1. Following the food and fuel price shocks in 2008, economic activity slowed further in 2009 because of the global economic downturn and domestic shocks, including temporary electricity shortages (Figure 1, Tables 15).

Figure 1.
Figure 1.

Senegal: Recent Macroeconomic Developments, 2003–09

Citation: IMF Staff Country Reports 2010, 165; 10.5089/9781455204892.002.A001

Sources: BCEAO; Senegalese authorities; and IMF staff estimates.
  • Economic growth. Real GDP growth is estimated to have been 1½ percent in 2009 (Table 1).
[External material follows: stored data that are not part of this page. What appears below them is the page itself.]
(* ===== verification/_CoqProject ===== *)
-Q . S2P
Prelude.v
RustStr.v
Utf8.v
Json.v
Store.v
Sqlite.v
SqliteSpec.v
StoreTheorems.v
StoreFindings.v
Contract.v
Cluster.v
Election.v
Quota.v
Sched.v
Auth.v
Retention.v
AuditLog.v
Proto.v
Snapcrypt.v
Backend.v
Orch.v
OrchSafety.v
OrchReaper.v
OrchClaims.v
OrchTenancy.v
OrchPause.v
Gateway.v
Text.v
F64.v
Machine.v
NetLive.v
Restore.v
Pool.v
FcBackend.v
FcSafety.v
FcSnapshots.v
FcFindings.v
GvBackend.v
Base64.v
Http.v
HttpText.v
Metrics.v
Routes.v
Api.v
ApiSafety.v
Dataplane.v
Forwarding.v
Duplex.v
Agent.v
Daemon.v
DaemonSafety.v
ApiAudit.v
FileTree.v
Oci.v
OciSafety.v
OciPull.v
Envd.v
EnvdSafety.v
Relay.v
Build.v
BuildSafety.v
BuildEnv.v
BuildPublish.v
Etcd.v
EtcdSpec.v
EtcdHistory.v
EtcdRef.v
EtcdClaims.v
Trace.v
Cli.v
CliSafety.v
NodeMain.v
GwMain.v
Nftfw.v
SelfCheck.v
NodeStore.v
Lower external demand and downward pressure on remittances, tourism receipts, and foreign direct investment (FDI) have reduced growth. The agricultural sector, which benefited from supportive policies and favorable weather, helped to mitigate the impact of depressed demand at home and abroad on the secondary sector (construction, energy) and particularly the tertiary sector (transport, tourism services).

  • Inflation. The drop in crude oil and food prices pushed down consumer prices. Inflation has been negative since the second half of 2009.

  • Fiscal balance: The overall fiscal deficit widened to 5.1 percent of GDP in 2009 from 3.7 percent of GDP two years earlier on account of lower tax revenues and higher expenditure.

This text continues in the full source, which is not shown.